Dans un premier temps favorable à cet aménagement qui consistera pour l’essentiel à créer un réseau pluvial et à augmenter l’espace de déambulation (en supprimant le stationnement) depuis la place Constantin jusqu’au parvis de la Mairie, le Cercle du Grau regrette, une fois de plus, qu’une plus large concertation n’ait été effectuée en amont de ce projet avec les riverains (résidents et commerçants) et que les Commissions Municipales, dédiées à l’Urbanisme, ne soient finalement que des chambres d’enregistrement où rien n’est discuté mais tout est imposé !

Ce projet d’1,5 million d’euros manque, en effet, singulièrement d’envergure puisqu’il ne prévoit au final que la régularisation des réseaux secs et humides, l’agrandissement des trottoirs de 0,80 mètre, le maintien de la voie de desserte bitumée et l’élargissement de la promenade sur les anciennes places de stationnement.

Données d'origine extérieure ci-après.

(** * CalShift: the calibrated contrastive objective of [CalShift.ipynb]

    A shallow embedding of the class [CalShift] (constructor,
    [compute_fisher_penalty], [compute_cmp], [forward]) together with the
    part of the tensor library the class calls.

    Numbers.  Tensor entries are real numbers: the development reasons in
    exact arithmetic, so rounding, overflow and NaN are outside of it.
    Tensor division never raises in the library; accordingly [/] below is
    the total division of [R], and nothing is claimed about its value at a
    zero divisor.

    Failure.  Every operation that can raise in Python returns a [result];
    the exception classes are the ones the interpreter and the tensor
    library raise at the modelled places. *)

From Stdlib Require Import Reals Lra Lia List ZArith Bool Permutation.
Import ListNotations.

Open Scope R_scope.

(** ** Exceptions and the error monad *)

Module Py.

(** The exception classes that the modelled code paths can raise. *)
Inductive exn : Type :=
| AttributeError      (* 'NoneType' object has no attribute 'parameters' *)
| IndexError          (* index or cross-entropy target out of bounds *)
| ValueError          (* cross-entropy batch sizes differ; cat of nothing *)
| RuntimeError        (* matmul shapes, autograd, stack of nothing *)
| ZeroDivisionError.  (* Python float divided by the int 0 *)

Inductive result (A : Type) : Type :=
| Ok (a : A)
| Raise (e : exn).

Arguments Ok {A} a.
Arguments Raise {A} e.

Definition bind {A B : Type} (m : result A) (k : A -> result B) : result B :=
  match m with
  | Ok a => k a
  | Raise e => Raise e
  end.

Definition is_ok {A : Type} (m : result A) : Prop := exists a, m = Ok a.
Definition raises {A : Type} (m : result A) : Prop := exists e, m = Raise e.

End Py.
Export Py.

Notation "x <- m ;; k" := (bind m (fun x => k))
  (at level 61, m at next level, right associativity).

(** ** The tensor operations used by the class *)

Module Torch.

(** A 2-D tensor: its rows and the size of dimension 1.  Dimension 0 is the
    number of rows, so that a tensor of shape (0, M) keeps its M. *)
Record Tensor2 : Type := mkTensor2 { rows : list (list R); size1 : nat }.

Definition size0 (t : Tensor2) : nat := length (rows t).

(** The shape invariant of a tensor: every row has [size1] entries. *)
Definition rectangular (t : Tensor2) : Prop :=
  Forall (fun r => length r = size1 t) (rows t).

Definition sum (v : list R) : R := fold_right Rplus 0 v.

Definition dot (u v : list R) : R :=
  sum (map (fun p => fst p * snd p) (combine u v)).

(** [v.norm()]: the Euclidean norm. *)
Definition norm (v : list R) : R := sqrt (sum (map (fun x => x * x) v)).

(** [t / t.norm(dim=-1, keepdim=True)]: an unguarded division, row by row. *)
Definition normalize (t : Tensor2) : Tensor2 :=
  mkTensor2 (map (fun v => map (fun x => x / norm v) v) (rows t)) (size1 t).

(** [t.T] *)
Definition transpose (t : Tensor2) : Tensor2 :=
  mkTensor2 (map (fun j => map (fun r => nth j r 0) (rows t)) (seq 0 (size1 t)))
            (size0 t).

(** [a @ b.T]: raises when the inner dimensions differ. *)
Definition matmul_T (a b : Tensor2) : result Tensor2 :=
  if Nat.eqb (size1 a) (size1 b)
  then Ok (mkTensor2 (map (fun u => map (fun v => dot u v) (rows b)) (rows a))
                     (size0 b))
  else Raise RuntimeError.
(** * Contact-Management: the request handlers of [server.js]

    A shallow embedding of the Express handlers of [src/server.js] (list and
    search, create, update, delete) together with the parts of their
    environment the handlers rely on: JavaScript string primitives, regular
    expression matching, the Mongoose schema of [Contact] (setters and
    validators), ObjectId casting, and a MongoDB collection with a unique
    index on [phone].

    What the model fixes about that environment:
    - a string is a sequence of characters below U+0100, each held in one
      [ascii]; [trim], [toLowerCase] and the letter case the search ignores
      are those of JavaScript and of the database on these characters;
    - a field of the request body is absent or a string;
    - the patterns of the schema ([match], the phone validator) are run by
      the JavaScript engine, the search pattern by the database, whose [.]
      refuses the newline only and whose [\s] is the white space of ASCII;
    - what the database does with a search pattern outside the grammar
      modelled here, and how it collates a name that is not ASCII, is not
      computed: it is taken from a [database] the list route is given, and
      everything proved holds for every such [database];
    - an ObjectId is cast from a string of 24 hexadecimal digits;
    - an update casts its id before it runs the validators, and both happen
      before the collection is touched;
    - the clock and the ObjectId of a new document are inputs of a request. *)

From Stdlib Require Import Ascii String NArith.
From stdpp Require Import base list strings gmap sorting.

Local Open Scope N_scope.

(** A JavaScript string literal, as the sequence of its characters. *)
Definition str (s : string) : list ascii := list_ascii_of_string s.

(** ** Characters *)

Module Char.

Definition code (a : ascii) : N := N_of_ascii a.

Definition isUpper (a : ascii) : bool := (65 <=? code a) && (code a <=? 90).
Definition isLower (a : ascii) : bool := (97 <=? code a) && (code a <=? 122).
Definition isDigit (a : ascii) : bool := (48 <=? code a) && (code a <=? 57).
(** * Spatial Semantic Pointers: the transform primitives, the unitary-vector
      constructor and the fractional power of [python/utils.py]

    The arrays of the program hold IEEE floating-point numbers.  This
    development reads them as exact real and complex numbers: a float is the
    real it denotes, an operation is the exact operation, and rounding is left
    out.  Every statement below is therefore a statement about the program in
    exact arithmetic; where the source compares with [np.allclose], the
    comparison is kept with its tolerances, over the reals.

    Two outcomes of the program are not numbers and are kept apart from
    them: an exception ([inl] of an error), and a value that is no finite
    number, the nan that numpy's [**] gives on a zero base with a negative
    exponent and the nan or infinity that a division gives on a zero divisor
    ([None] for a scalar, [AllNaN] for an array). *)

From Stdlib Require Import Reals Lra Lia List Arith Bool.
From Equations Require Import Equations.
Import ListNotations.

Open Scope R_scope.

(** ** Complex numbers, as pairs of reals *)

Definition C : Type := (R * R)%type.

Definition Re (z : C) : R := fst z.
Definition Im (z : C) : R := snd z.

Definition RtoC (x : R) : C := (x, 0).
Definition C0 : C := (0, 0).
Definition C1 : C := (1, 0).
Definition Ci : C := (0, 1).
(** * bkmrks: the bookmark server (server.js) and the client filter (App.js)

    A shallow embedding of the request handlers of [server.js] and of the
    component of [src/App.js] (its derived lists [filteredBookmarks] and
    [categories] and its handlers), with the properties the specification
    states about them and further properties of the code.

    Conventions of the embedding.
    - A JSON value is a [value]; the JavaScript [undefined] is the [None] of
      an [option value].  Objects are finite maps from property names to
      values (stdpp's [gmap]); a property set to [undefined] is the same as
      an absent one, as it is after [JSON.stringify].
    - A JavaScript number is kept as the rational it denotes ([Q]); [===] on
      numbers is [Qeq_bool].  A number that the program computes is rounded
      to binary64 ([binary64]: to nearest, ties to even); magnitudes stay
      below 2^1024, so that nothing rounds to [Infinity].  [NaN], which only
      [parseInt] produces here, is the [None] of an [option Q].
    - Text is a [string] of code units below 256 (one [ascii] is one
      code unit, not one byte of an encoding); on these [toLowerCase] is
      what [String.prototype.toLowerCase] is: it folds A-Z, and the
      capitals 192-214 and 216-222 of Latin-1.
    - [try { ... } catch] is an error monad, [completion]: [Throw] is an
      exception on its way to the nearest [catch].
    - The file system is a [world]: the bookmarks file is absent, or holds
      a text that [JSON.parse] either rejects or turns into a [value]; a
      text is kept as what [JSON.parse] makes of it. *)

From stdpp Require Import base option list strings gmap fin_maps pretty.
From Stdlib Require Import ZArith QArith Ascii String Bool Lia.

Set Warnings "-register-all".

Local Open Scope Z_scope.
Local Open Scope string_scope.
Local Open Scope list_scope.
(** * SpendWise: the capability-scoped sandbox launcher

    A shallow embedding of [mcp_sandbox_openai_sdk/sandbox.py]
    ([SandboxedMCPStdio.__init__]) and of the factory
    [spendwise/mcp/travel_server.py] ([create_travel_mcp_server]), with the
    properties of the argument vector handed to the isolation runtime.

    Python values are modelled as follows: [str] as [string], [int] as [Z]
    (rendered in decimal by [str]), [os.environ] as a [gmap string string],
    the insertion-ordered [dict] of static variables as its list of items,
    [None]-able arguments as [option], exceptions as an error result, and
    the side effects of construction (consent prompts, printed lines) as
    fields of an explicit [World] threaded through a small state-and-error
    monad. *)

From Stdlib Require Import ZArith List Bool Lia.
From Stdlib Require Import Strings.String Strings.Ascii.
From stdpp Require Import gmap strings pretty.
Import ListNotations.

Local Open Scope string_scope.
Local Open Scope list_scope.

(** ** Data model *)

(** The capability categories a manifest may declare (the members of
    [Permission] that the repository's manifests use). *)
Inductive Permission :=
| MCP_AC_NETWORK_CLIENT
| MCP_AC_FILESYSTEM_READ
| MCP_AC_FILESYSTEM_WRITE
| MCP_AC_SYSTEM_ENV_READ.

Inductive Registry := NPM | PYPI.

(** The concrete runtime permissions, as the callers construct them:
    [DomainPort(domain=, port=)], [HostPort(host=, port=)],
    [FSAccess(path=, read=, write=)] with the optional [container_path]
    read by the builder, and [EnvironmentVariable(name=)]. A [host] is kept
    in the textual form [str] gives it inside the f-string (the factories
    pass an [IPv4Address] or a string). *)
Inductive RuntimePermission :=
| DomainPort (domain : string) (port : Z)
| HostPort (host : string) (port : Z)
| FSAccess (path : string) (container_path : option string) (read write : bool)
| EnvironmentVariable (name : string).

Record MCPManifest := {
  name : string;
  description : string;
  registry : Registry;
  package_name : string;
  permissions : list Permission
}.

(** [DevMCPManifest] is the subclass of [MCPManifest] that adds the local
    source mount and the override launch command. *)
Record DevMCPManifest := {
  dev_base : MCPManifest;
  code_mount : string;
  exec_command : string
}.

(** A manifest argument is an instance of one of the two classes;
    [isinstance(manifest, DevMCPManifest)] is the test on the constructor. *)
Inductive Manifest :=
| Plain (m : MCPManifest)
| Dev (d : DevMCPManifest).

Definition fields (manifest : Manifest) : MCPManifest :=
  match manifest with
  | Plain m => m
  | Dev d => dev_base d
  end.

Definition Permission_eqb (a b : Permission) : bool :=
  match a, b with
  | MCP_AC_NETWORK_CLIENT, MCP_AC_NETWORK_CLIENT
  | MCP_AC_FILESYSTEM_READ, MCP_AC_FILESYSTEM_READ
  | MCP_AC_FILESYSTEM_WRITE, MCP_AC_FILESYSTEM_WRITE
  | MCP_AC_SYSTEM_ENV_READ, MCP_AC_SYSTEM_ENV_READ => true
  | _, _ => false
  end.

(** Python's [x in perms]. *)
Definition declared (c : Permission) (perms : list Permission) : bool :=
  existsb (Permission_eqb c) perms.

(** Modelled from the spec: the category of a concrete permission.
    [runtime_permissions.py] is not among the sources; the spec maps every
    concrete permission to exactly one category, network egress to
    network-client, environment pass-through to system-environment-read, and
    filesystem access to filesystem-write or filesystem-read by its write
    flag (false = read-only). *)
Definition category (p : RuntimePermission) : Permission :=
  match p with
  | DomainPort _ _ => MCP_AC_NETWORK_CLIENT
  | HostPort _ _ => MCP_AC_NETWORK_CLIENT
  | FSAccess _ _ _ w => if w then MCP_AC_FILESYSTEM_WRITE else MCP_AC_FILESYSTEM_READ
  | EnvironmentVariable _ => MCP_AC_SYSTEM_ENV_READ
  end.

(** Modelled from the spec: [RuntimePermission.validate_with_manifest_perms]
    ([runtime_permissions.py] is not among the sources). A permission is
    covered when its category is present in the manifest's declared set. *)
Definition validate_with_manifest_perms
    (p : RuntimePermission) (perms : list Permission) : bool :=
  declared (category p) perms.

(** ** The host: state and effects *)

(** What construction can read or change on the host. [operator] is the
    consent source: its answer to the k-th prompt of this world, given the
    permission being described. [prompts] logs the consent requests issued
    and [stdout] the printed lines. [_sandbox_version] is the module-level
    global of [sandbox.py]; [fresh_id] is what [_id_generator()] yields. *)
Record World := {
  environ : gmap string string;
  paths : gset string;
  operator : nat -> RuntimePermission -> bool;
  prompts : list RuntimePermission;
  stdout : list string;
  _sandbox_version : string;
  fresh_id : string
}.

Inductive Exception :=
| InvalidRuntimePermission (perms : list Permission) (illegal : list RuntimePermission)
| ValueError (msg : string)
| FileNotFoundError (msg : string).

Inductive Result (A : Type) :=
| Return (a : A)
| Raise (e : Exception).
Arguments Return {A} a.
Arguments Raise {A} e.

(** State-and-error monad: an exception keeps the world reached so far. *)
Definition M (A : Type) : Type := World -> Result A * World.

Definition ret {A} (a : A) : M A := fun w => (Return a, w).

Definition raise {A} (e : Exception) : M A := fun w => (Raise e, w).

Definition bind {A B} (m : M A) (k : A -> M B) : M B :=
  fun w =>
    match m w with
    | (Return a, w') => k a w'
    | (Raise e, w') => (Raise e, w')
    end.

Notation "'let!' x ':=' m 'in' k" := (bind m (fun x => k))
  (at level 10, x name, m at level 100, k at level 200).
Notation "'do!' m 'in' k" := (bind m (fun _ => k))
  (at level 10, m at level 100, k at level 200).

Definition get_world : M World := fun w => (Return w, w).

(** [set_sandbox_version(version)]. *)
Definition set_sandbox_version (version : string) : M unit :=
  fun w =>
    (Return tt,
     {| environ := environ w; paths := paths w; operator := operator w;
        prompts := prompts w; stdout := stdout w;
        _sandbox_version := version; fresh_id := fresh_id w |}).

(** [print(line)]. *)
Definition print (line : string) : M unit :=
  fun w =>
    (Return tt,
     {| environ := environ w; paths := paths w; operator := operator w;
        prompts := prompts w; stdout := stdout w ++ [line];
        _sandbox_version := _sandbox_version w; fresh_id := fresh_id w |}).

Definition with_prompts (ps : list RuntimePermission) (w : World) : World :=
  {| environ := environ w; paths := paths w; operator := operator w;
     prompts := ps; stdout := stdout w;
     _sandbox_version := _sandbox_version w; fresh_id := fresh_id w |}.

(** Modelled from the spec: [RuntimePermission.get_user_consent]
    ([runtime_permissions.py] is not among the sources). One consent request
    is issued for the permission and the configured consent source decides;
    the permission itself is not changed. *)
Definition get_user_consent (p : RuntimePermission) : M bool :=
  fun w =>
    (Return (operator w (length (prompts w)) p),
     with_prompts (prompts w ++ [p]) w).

Confié à un Bureau d’Etudes Techniques et non à un architecte urbaniste, ce projet entièrement minéral ne propose aucun relief et aucune mise en valeur de l’espace environnant. Mélange des styles de revêtement (bitume, béton désactivé, réutilisation après nettoyage des pavés existants), déplacement de 2 palmiers, installation de bancs…  rien de bien révolutionnaire dans ce projet qu’on nous présente comme l’un des aménagements-phares de la commune. Oubliée la pergola qui devait « meubler » la place Constantin, car jugée trop chère (que sont quelques milliers d’euros comparés à la facture globale ?) ; exit aussi l’harmonisation du revêtement entre les différents espaces et la voirie : le bitume est moins cher…

L’Esplanade de Mer se résume à une promenade de 9 mètres de large sur laquelle Monsieur le Maire refuse l’installation de terrasses commerciales avec pour seul argument que « ce n’est pas dans l’esprit » ! Mais quel « esprit » a donc soufflé pour autoriser l’implantation d’une terrasse pour un hôtel*** récemment inauguré, et sur laquelle tout le monde s’accorde à dire qu’elle apporte une réelle plus-value à la station ? Pourtant, les exploitants recalés n’avaient pas ménagé leurs efforts et leurs moyens en faisant appel à leur architecte pour proposer des terrasses sur la future promenade. Refus catégorique de la part de Monsieur le Maire qui jugule toute émulation commerciale et qui prive également la Commune de quelques redevances d’occupation du domaine public pourtant nécessaires à l’écouter…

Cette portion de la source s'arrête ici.